[[ EXTRACTED INFORMATION, beginning ]]

Lemma step_heap_cases st th e st' th' :
  step_thread st th = Some (e, st', th') →
  heap st' = heap st ∨
  (∃ v, th = TEnq (ENew v) ∧ e = EvNew (new_loc (heap st)) ∧
        heap st' = <[new_loc (heap st) := mkNode v (NP None 0)]> (heap st)) ∨
  (∃ a n d, e = EvCas (Next a) (next n) d true ∧ heap st !! a = Some n ∧
            heap st' = <[a := mkNode (value n) d]> (heap st) ∧
            ∃ node tl, th = TEnq (ECasNext node tl (next n))) ∨
  (∃ a n, e = EvDelete (Some a) ∧ heap st !! a = Some n ∧
          heap st' = delete a (heap st)).
Proof.
  intros Hs.
  destruct th as [pc|pc res]; simpl in Hs.
  - destruct (step_enq st pc) as [[[e1 st1] pc1]|] eqn:Hd; [|done].
    injection Hs as <- <- <-.
    destruct pc; simpl in Hd.
    + injection Hd as <- <- <-. right. left. eauto.
    + injection Hd as <- <- <-. by left.
    + destruct (ptr tail) as [a|]; [|done]. simpl in Hd.
      destruct (heap st !! a) as [n|]; [|done]. simpl in Hd.
      injection Hd as <- <- <-. by left.
    + injection Hd as <- <- <-. by left.
    + destruct (ptr tail) as [a|]; [|done]. simpl in Hd.
      destruct (cas st (Next a) next0 _) as [[[ok e'] st2]|] eqn:Hc; [|done].
      simpl in Hd. injection Hd as <- <- <-.
      apply cas_inv in Hc as [(-> & _ & Hl & Hst)|(-> & -> & _)]; [|by left].
      simpl in Hl, Hst. destruct (heap st !! a) as [n|] eqn:Hn; [|done].
      simpl in Hl, Hst. injection Hl as <-. injection Hst as <-.
      right. right. left. eexists a, n, _. simpl. eauto 10.
    + destruct (cas st Tail tail _) as [[[ok e'] st2]|] eqn:Hc; [|done].
      simpl in Hd. injection Hd as <- <- <-.
      apply cas_inv in Hc as [(-> & _ & Hl & Hst)|(-> & -> & _)]; [|by left].
      simpl in Hst. injection Hst as <-. by left.
    + destruct (cas st Tail tail _) as [[[ok e'] st2]|] eqn:Hc; [|done].
      simpl in Hd. injection Hd as <- <- <-.
      apply cas_inv in Hc as [(-> & _ & Hl & Hst)|(-> & -> & _)]; [|by left].
      simpl in Hst. injection Hst as <-. by left.
    + done.
  - destruct (step_deq st pc res) as [[[[e1 st1] pc1] res1]|] eqn:Hd; [|done].
    injection Hs as <- <- <-.
    destruct pc; simpl in Hd.
    + injection Hd as <- <- <- <-. by left.
    + injection Hd as <- <- <- <-. by left.
    + destruct (ptr head) as [a|]; [|done]. simpl in Hd.
      destruct (heap st !! a) as [n|]; [|done]. simpl in Hd.
      injection Hd as <- <- <- <-. by left.
    + injection Hd as <- <- <- <-. by left.
    + destruct (cas st Tail tail _) as [[[ok e'] st2]|] eqn:Hc; [|done].
      simpl in Hd. injection Hd as <- <- <- <-.
      apply cas_inv in Hc as [(-> & _ & Hl & Hst)|(-> & -> & _)]; [|by left].
      simpl in Hst. injection Hst as <-. by left.
    + destruct (ptr next0) as [a|]; [|done]. simpl in Hd.
      destruct (heap st !! a) as [n|]; [|done]. simpl in Hd.
      injection Hd as <- <- <- <-. by left.
    + destruct (cas st Head head _) as [[[ok e'] st2]|] eqn:Hc; [|done].
      simpl in Hd. injection Hd as <- <- <- <-.
      apply cas_inv in Hc as [(-> & _ & Hl & Hst)|(-> & -> & _)]; [|by left].
      simpl in Hst. injection Hst as <-. by left.
    + destruct (ptr head) as [a|].
      * destruct (heap st !! a) as [n|] eqn:Hn; [|done]. simpl in Hd.
        injection Hd as <- <- <- <-. right. right. right. eauto.
      * injection Hd as <- <- <- <-. by left.
    + done.
Qed.
(** X20. Namesakes block each other.  When the message service fails and
    the list holds another buyer (with a different id) whose name occurs in
    the recipient's name, the same name or a part of it, the recipient's
    template draft is blocked with a pii_protection coaching: it holds the
    recipient's name and, with it, the other buyer's. *)
Theorem namesake_blocks_template k c p b other all_buyers n w :
  Py.to_int (pounds c) = Some n ->
  service_text env k c p b = None ->
  In other all_buyers ->
  buyer_id other <> buyer_id b ->
  Py.str_in (buyer_name other) (buyer_name b) = true ->
  exists r w',
    _validate_message_draft (_generate_message_text k c p b) c p b all_buyers w
    = Some (r, w')
    /\ blocked r = true
    /\ Exists (coached "pii_protection" "critical") (violations r)
    /\ outcome_draft c p all_buyers [] n k b = [].
Proof.
  intros Hint Hdown Hin Hid Hname.
  assert (Htext : Py.str_in (buyer_name other) (_generate_message_text k c p b) = true).
  { unfold _generate_message_text. rewrite Hdown. unfold fallback_text.
    apply str_in_app_r, str_in_app_l, Hname. }
  pose proof (leaked_buyer_some _ b all_buyers other Hin Hid (or_introl Htext)) as Hl.
  destruct (validate_trace (_generate_message_text k c p b) c p b all_buyers n w Hint)
    as (r & w' & E & Hb & (x1 & x2 & x3 & x4 & x5 & x6 & Hv & _ & _ & _ & G4 & _) & _).
  assert (Hrej : rejects (_generate_message_text k c p b) c p b all_buyers n = true).
  { unfold rejects. rewrite (bool_decide_eq_true_2 _ Hl). now rewrite orb_true_r. }
  exists r, w'. split; [exact E|]. split; [now rewrite Hb|]. split.
  - rewrite (bool_decide_eq_true_2 _ Hl) in G4. destruct G4 as (cg & -> & Hcg).
    rewrite Hv. apply Exists_app. right. apply Exists_app. right.
    apply Exists_app. right. apply Exists_app. left. now constructor.
  - unfold outcome_draft. simpl. now rewrite Hrej.
Qed.

(** ** The agent reaches the coach through [coach_agent] only *)

Lemma flag_keeps (P : World -> Prop) blocking v st w st' w' :
  (forall v0 w0, P w0 -> P (snd (coach_agent v0 w0))) ->
  P w -> flag blocking v st w = Some (st', w') -> P w'.
Proof.
  intros Hstep Hw E. rewrite flag_run in E. injection E as _ <-. now apply Hstep.
Qed.
(** * pdf_convert: the HTML-to-PDF server (server.js)

    A shallow embedding of [generatePDF] (the retry loop around one
    browser session per attempt) and of the [POST /html-to-pdf] handler,
    together with the properties of the retry, cleanup, option-merging
    and validation logic.

    The browser engine (puppeteer) is not part of the repository.  It is
    modelled as a scripted double: a function from the ordinal of a
    [puppeteer.launch] call to the behaviour of that session.  All
    statements quantify over every such double. *)

From Stdlib Require Import ZArith String Ascii List Lia.
From Stdlib Require Import SpecFloat.
From stdpp Require Import gmap strings list fin_maps pretty.

Set Warnings "-register-all".
Open Scope Z_scope.

(* ===================================================================== *)
(** ** JavaScript values *)
(* ===================================================================== *)

(** The values a JSON request body can hold, plus [undefined].  Numbers
    are IEEE-754 doubles; objects are finite maps from property names to
    values (own enumerable data properties). *)
Inductive JsVal : Type :=
| JUndefined
| JNull
| JBool (b : bool)
| JNum (x : spec_float)
| JStr (s : string)
| JArr (l : list JsVal)
| JObj (m : gmap string JsVal).

(** The double nearest to an integer. *)
Definition num_of_Z (z : Z) : JsVal := JNum (binary_normalize 53 1024 z 0 false).

Definition num_of_nat (n : nat) : JsVal := num_of_Z (Z.of_nat n).

(** ToBoolean: [undefined], [null], [false], [+0], [-0], [NaN] and the
    empty string are falsy, every other value is truthy. *)
Definition truthy (v : JsVal) : bool :=
  match v with
  | JUndefined | JNull => false
  | JBool b => b
  | JNum (S754_zero _) | JNum S754_nan => false
  | JNum _ => true
  | JStr EmptyString => false
  | JStr _ => true
  | JArr _ | JObj _ => true
  end.

(** The properties an object spread [{...v}] copies: the own enumerable
    properties of [v].  Arrays and strings contribute their indices;
    [undefined], [null], numbers and booleans contribute nothing. *)
Definition indexed (l : list JsVal) : gmap string JsVal :=
  list_to_map (imap (fun i v => (pretty i, v)) l).

Definition chars (s : string) : list JsVal :=
  List.map (fun c => JStr (String c EmptyString)) (list_ascii_of_string s).

Definition own_props (v : JsVal) : gmap string JsVal :=
  match v with
  | JObj m => m
  | JArr l => indexed l
  | JStr s => indexed (chars s)
  | _ => ∅
  end.

(** A default parameter or destructuring default [x = d]: used only when
    the supplied value is [undefined]. *)
Definition default_param (v d : JsVal) : JsVal :=
  match v with
  | JUndefined => d
  | _ => v
  end.
(** * Deep Research MCP server: the report assembler, the polling loop and
      the research handler of [deep_research_mcp.py], embedded and verified.

    Python [str] values are modelled as [string]; one [ascii] stands for one
    code point below 256.  The Azure agents service is an oracle that scripts
    the reply of every SDK call; every observable effect of the handler
    (logger lines, progress notifications, sleeps, SDK calls) is recorded in
    a trace of events. *)

From Stdlib Require Import Strings.String Strings.Ascii NArith Lia.
From stdpp Require Import gmap strings list.

Open Scope string_scope.
Open Scope list_scope.

#[local] Arguments String.append !s1 s2 : simpl nomatch.

(** ** Python string primitives *)

Module PyStr.

(** The line feed, written [\n] in the source. *)
Definition NL : string := String (ascii_of_nat 10) "".

(** [str.isspace] on one code point below 256: tab, line feed, vertical
    tab, form feed, carriage return, the separators 0x1c..0x1f, space,
    next line (0x85) and no-break space (0xa0). *)
Definition isspace (c : ascii) : bool :=
  existsb (N.eqb (N_of_ascii c))
          [9; 10; 11; 12; 13; 28; 29; 30; 31; 32; 133; 160]%N.

(** [s.lstrip()] *)
Fixpoint lstrip (s : string) : string :=
  match s with
  | EmptyString => EmptyString
  | String c r => if isspace c then lstrip r else s
  end.
(** * frc-motion-calc: the kinematics and statistics engine

    A shallow embedding of [src/calculate_stats.js]: the three finite
    difference stages ([calculateDistances], [calculateSpeeds],
    [calculateAccelerations]) and the exported function that fills the
    module level [stats] object and the chart data of every match; and of
    the handlers of [src/get_data.js] that shape the telemetry of a match
    and collect the fetched matches.

    JavaScript numbers are IEEE 754 binary64 values; they are modelled by
    Rocq's primitive floats, whose operations are the same binary64
    operations. *)

From Stdlib Require Import ZArith List Bool Lia Floats Uint63 String.
Import ListNotations.

Set Implicit Arguments.

(* Decimal literals denote the closest binary64 value, as they do in the
   source language. *)
Set Warnings "-inexact-float".

(** ** The part of the language the program relies on *)

Module JS.

Local Open Scope float_scope.

(** A JSON coordinate is a number or [null] ([None]). [ToNumber] is the
    coercion the subtraction operator applies to it. *)
Definition ToNumber (v : option float) : float :=
  match v with
  | Some n => n
  | None => 0
  end.

(** [v !== null] *)
Definition not_null (v : option float) : bool :=
  match v with
  | Some _ => true
  | None => false
  end.

(** The number of an integer of magnitude below 2^63. *)
Definition of_Z (q : Z) : float :=
  if (q <? 0)%Z then - of_uint63 (Uint63.of_Z (Z.abs q))
  else of_uint63 (Uint63.of_Z q).

(** [array.length] as a number. *)
Definition length_of {A : Type} (l : list A) : float :=
  of_Z (Z.of_nat (List.length l)).

(** [Math.round]: a value that is not finite, or is integral, is returned
    as it is; otherwise the result is the integer closest to the argument,
    the one towards +infinity on a tie, which is [floor (x + 1/2)] computed
    exactly. A zero result keeps the sign of the argument. *)
Definition Math_round (x : float) : float :=
  match Prim2SF x with
  | S754_finite s m e =>
      if (0 <=? e)%Z then x
      else
        let n := (if s then Z.neg m else Z.pos m) in
        let q := ((2 * n + 2 ^ (- e)) / 2 ^ (1 - e))%Z in
        if (q =? 0)%Z then (if s then neg_zero else zero) else of_Z q
  | _ => x
  end.

Definition is_pos_zero (x : float) : bool :=
  match classify x with
  | PZero => true
  | _ => false
  end.

Definition is_neg_zero (x : float) : bool :=
  match classify x with
  | NZero => true
  | _ => false
  end.

(** [Math.max(...l)]: the loop of the language definition, started at
    -infinity; a NaN argument makes the result NaN. *)
Fixpoint max_loop (highest : float) (l : list float) : float :=
  match l with
  | [] => highest
  | number :: rest =>
      if is_nan number then nan
      else if is_pos_zero number && is_neg_zero highest then max_loop zero rest
      else if highest <? number then max_loop number rest
      else max_loop highest rest
  end.

Definition Math_max (l : list float) : float := max_loop neg_infinity l.

(** [Math.min(...l)], started at +infinity. *)
Fixpoint min_loop (lowest : float) (l : list float) : float :=
  match l with
  | [] => lowest
  | number :: rest =>
      if is_nan number then nan
      else if is_neg_zero number && is_pos_zero lowest then min_loop neg_zero rest
      else if number <? lowest then min_loop number rest
      else min_loop lowest rest
  end.

Definition Math_min (l : list float) : float := min_loop infinity l.

(** [Math.sqrt] and [Math.pow] are left to the engine by the language
    definition (an approximation of the exact result): the program is
    modelled over any engine. *)
Class Engine : Type := {
  Math_sqrt : float -> float;
  Math_pow : float -> float -> float
}.

(** [array.map(callback)] with a callback that also receives the index. *)
Fixpoint map_from {A B : Type} (f : A -> nat -> B) (i : nat) (l : list A) : list B :=
  match l with
  | [] => []
  | a :: rest => f a i :: map_from f (S i) rest
  end.

Definition Array_map {A B : Type} (f : A -> nat -> B) (l : list A) : list B :=
  map_from f 0 l.

(** [array.filter(Boolean)] on an array of objects and [undefined]s: an
    object is truthy, [undefined] ([None]) is not. *)
Fixpoint filter_Boolean {A : Type} (l : list (option A)) : list A :=
  match l with
  | [] => []
  | Some a :: rest => a :: filter_Boolean rest
  | None :: rest => filter_Boolean rest
  end.

(** Values of the properties of a chart tuple, and objects as lists of
    properties in insertion order. *)
Inductive value : Type :=
| Num (n : float)
| Str (s : string).

Definition object : Type := list (string * value).

(** Exceptions and completions. *)
Inductive exn : Type :=
| TypeError (message : string).

Inductive completion (A : Type) : Type :=
| Normal (a : A)
| Throw (e : exn).

Arguments Normal {A} a.
Arguments Throw {A} e.

(** [array.reduce(callback)] without an initial value: the first element
    starts the accumulation, and an empty array is a [TypeError]. *)
Definition reduce {A : Type} (f : A -> A -> A) (l : list A) : completion A :=
  match l with
  | [] => Throw (TypeError "Reduce of empty array with no initial value")
  | a :: rest => Normal (fold_left f rest a)
  end.

End JS.

Import JS.
Local Open Scope float_scope.

(** ** Data of the program *)

(** A position sample of the telemetry: [{time, x, y}]. *)
Module Point.
Record t : Type := make { time : float; x : option float; y : option float }.
End Point.

(** [{timestamp, time, distance}]; [time] is the duration of the segment. *)
Module Distance.
Record t : Type := make { timestamp : float; time : float; distance : float }.
End Distance.

(** [{timestamp, speed}] *)
Module Speed.
Record t : Type := make { timestamp : float; speed : float }.
End Speed.

(** [{timestamp, time, acceleration}] *)
Module Acceleration.
Record t : Type := make { timestamp : float; time : float; acceleration : float }.
End Acceleration.

(** A record handed over by the acquisition: [{match, team, points}]. *)
Module Match.
Record t : Type := make { match_ : string; team : float; points : list Point.t }.
End Match.

(** An element of [stats.individual_matches]. *)
Module MatchStats.
Record t : Type := make {
  match_ : string;
  team : float;
  maxSpeed_fps : float;
  avgSpeed_fps : float;
  maxAccel_fpsps : float;
  maxBrake_fpsps : float
}.
End MatchStats.

(** The [stats] object; a property that was not assigned yet is [None]. *)
Module Stats.
Record t : Type := make {
  individual_matches : list MatchStats.t;
  maxSpeed_fps : option float;
  avgMaxSpeed_fps : option float;
  avgSpeed_fps : option float;
  maxAccel_fpsps : option float;
  avgMaxAccel_fpsps : option float;
  maxBrake_fpsps : option float;
  avgMaxBrake_fpsps : option float
}.
End Stats.

(** What the program can change: the [stats] object, the [values] array
    of the shared chart configuration, the charts handed to the renderer
    (match, team, values) and the content written to [stats.json]. *)
Record World : Type := mkWorld {
  stats : Stats.t;
  chartConf_values : list object;
  charts : list (string * float * list object);
  stats_json : option Stats.t
}.

(** [let stats = { individual_matches: [] }] and [values: []] *)
Definition stats_init : Stats.t :=
  Stats.make [] None None None None None None None.

Definition world_init : World := mkWorld stats_init [] [] None.

(** ** A state and exception monad for the exported function *)

Definition M (A : Type) : Type := World -> World * completion A.

Definition ret {A : Type} (a : A) : M A := fun w => (w, Normal a).

Definition bind {A B : Type} (c : M A) (k : A -> M B) : M B :=
  fun w =>
    match c w with
    | (w', Normal a) => k a w'
    | (w', Throw e) => (w', Throw e)
    end.

Definition lift {A : Type} (c : completion A) : M A := fun w => (w, c).

Definition update (f : World -> World) : M unit := fun w => (f w, Normal tt).

Definition read {A : Type} (f : World -> A) : M A := fun w => (w, Normal (f w)).

Declare Scope js_scope.
Delimit Scope js_scope with js.
Notation "x <- c ;; k" := (bind c (fun x => k))
  (at level 61, c at next level, right associativity) : js_scope.
Notation "c ;; k" := (bind c (fun _ => k))
  (at level 61, right associativity) : js_scope.

(** [array.forEach(callback)] *)
Fixpoint forEach {A : Type} (l : list A) (f : A -> M unit) : M unit :=
  match l with
  | [] => ret tt
  | a :: rest => bind (f a) (fun _ => forEach rest f)
  end.

(** ** The derivation stages *)

(** [Math.round(v * 10)/10] and [Math.round(v * 100)/100] *)
Definition round_tenths (v : float) : float := Math_round (v * 10) / 10.

Definition round_hundredths (v : float) : float := Math_round (v * 100) / 100.

Section Program.

Context {E : Engine}.

(** The elements of the arrays are objects, which are truthy, so the test
    [point && _points[i + 1]] is decided by the presence of the element at
    index [i + 1]. *)
Definition calculateDistances (_points : list Point.t) : list Distance.t :=
  filter_Boolean
    (Array_map
       (fun point i =>
          match nth_error _points (i + 1) with
          | Some p2 =>
              let p1 := point in
              let distance :=
                Math_sqrt
                  (Math_pow (ToNumber (Point.x p2) - ToNumber (Point.x p1)) 2
                   + Math_pow (ToNumber (Point.y p2) - ToNumber (Point.y p1)) 2) in
              let time := Point.time p2 - Point.time p1 in
              Some (Distance.make (Point.time p1) (round_tenths time) distance)
          | None => None
          end)
       _points).

Definition calculateSpeeds (_distances : list Distance.t) : list Speed.t :=
  filter_Boolean
    (Array_map
       (fun dist i =>
          match nth_error _distances (i + 1) with
          | Some _ =>
              let speed := Distance.distance dist / Distance.time dist in
              Some (Speed.make (Distance.timestamp dist) (round_hundredths speed))
          | None => None
          end)
       _distances).

Definition calculateAccelerations (_speeds : list Speed.t) : list Acceleration.t :=
  filter_Boolean
    (Array_map
       (fun speed i =>
          match nth_error _speeds (i + 1) with
          | Some s2 =>
              let s1 := speed in
              let acceleration := Speed.speed s2 - Speed.speed s1 in
              let time := Speed.timestamp s2 - Speed.timestamp s1 in
              Some (Acceleration.make (Speed.timestamp s1) (round_tenths time)
                      (round_hundredths acceleration))
          | None => None
          end)
       _speeds).

(** ** The exported function *)

(** [match.points.filter(point => point.x !== null && point.y !== null)] *)
Definition filteredPoints (m : Match.t) : list Point.t :=
  filter (fun point => not_null (Point.x point) && not_null (Point.y point))
    (Match.points m).

(** [speeds.map(s => ({x: s.timestamp, y: s.speed, c: 0}))] *)
Definition speedData (speeds : list Speed.t) : list object :=
  map (fun s => [("x", Num (Speed.timestamp s)); ("y", Num (Speed.speed s));
                 ("c", Num 0)]%string) speeds.

(** [accelerations.map(a => ({x: a.timestamp, y: a.acceleration, c: 1}))] *)
Definition AccelData (accelerations : list Acceleration.t) : list object :=
  map (fun a => [("x", Num (Acceleration.timestamp a));
                 ("y", Num (Acceleration.acceleration a)); ("c", Num 1)]%string)
    accelerations.

Definition push_match (entry : MatchStats.t) (w : World) : World :=
  let s := stats w in
  mkWorld
    (Stats.make (Stats.individual_matches s ++ [entry]) (Stats.maxSpeed_fps s)
       (Stats.avgMaxSpeed_fps s) (Stats.avgSpeed_fps s) (Stats.maxAccel_fpsps s)
       (Stats.avgMaxAccel_fpsps s) (Stats.maxBrake_fpsps s)
       (Stats.avgMaxBrake_fpsps s))
    (chartConf_values w) (charts w) (stats_json w).

(** [chart.data[0].values = values]: [chart] is a shallow copy of
    [chartConf], so the assignment lands in the shared configuration. *)
Definition set_values (values : list object) (w : World) : World :=
  mkWorld (stats w) values (charts w) (stats_json w).

(** [new vega.View(vega.parse(chart), ...)] for the chart of a match. The
    SVG file is written later, by the callback of a promise; that write is
    not part of the model. *)
Definition render (m : Match.t) (w : World) : World :=
  mkWorld (stats w) (chartConf_values w)
    (charts w ++ [(Match.match_ m, Match.team m, chartConf_values w)])
    (stats_json w).

Local Open Scope js_scope.

(** The callback of [data.forEach]. The properties of the pushed object
    are evaluated in the order they are written. *)
Definition calculate_match (m : Match.t) : M unit :=
  let distances := calculateDistances (filteredPoints m) in
  let speeds := calculateSpeeds distances in
  let accelerations := calculateAccelerations speeds in
  let maxSpeed := Math_max (map Speed.speed speeds) in
  total <- lift (reduce PrimFloat.add (map Speed.speed speeds)) ;;
  let avgSpeed := Math_round (total / length_of speeds * 100) / 100 in
  let maxAccel := Math_max (map Acceleration.acceleration accelerations) in
  let maxBrake := Math_min (map Acceleration.acceleration accelerations) in
  update (push_match
            (MatchStats.make (Match.match_ m) (Match.team m) maxSpeed avgSpeed
               maxAccel maxBrake)) ;;
  update (set_values (speedData speeds ++ AccelData accelerations)) ;;
  update (render m).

[[ EXTRACTED INFORMATION, end ]]

ACTION ITEM —
The response must give every line from the material above that holds the string "calculateSpeeds".

FINISHED EXERCISE —
    difference stages ([calculateDistances], [calculateSpeeds],
Definition calculateSpeeds (_distances : list Distance.t) : list Speed.t :=
  let speeds := calculateSpeeds distances in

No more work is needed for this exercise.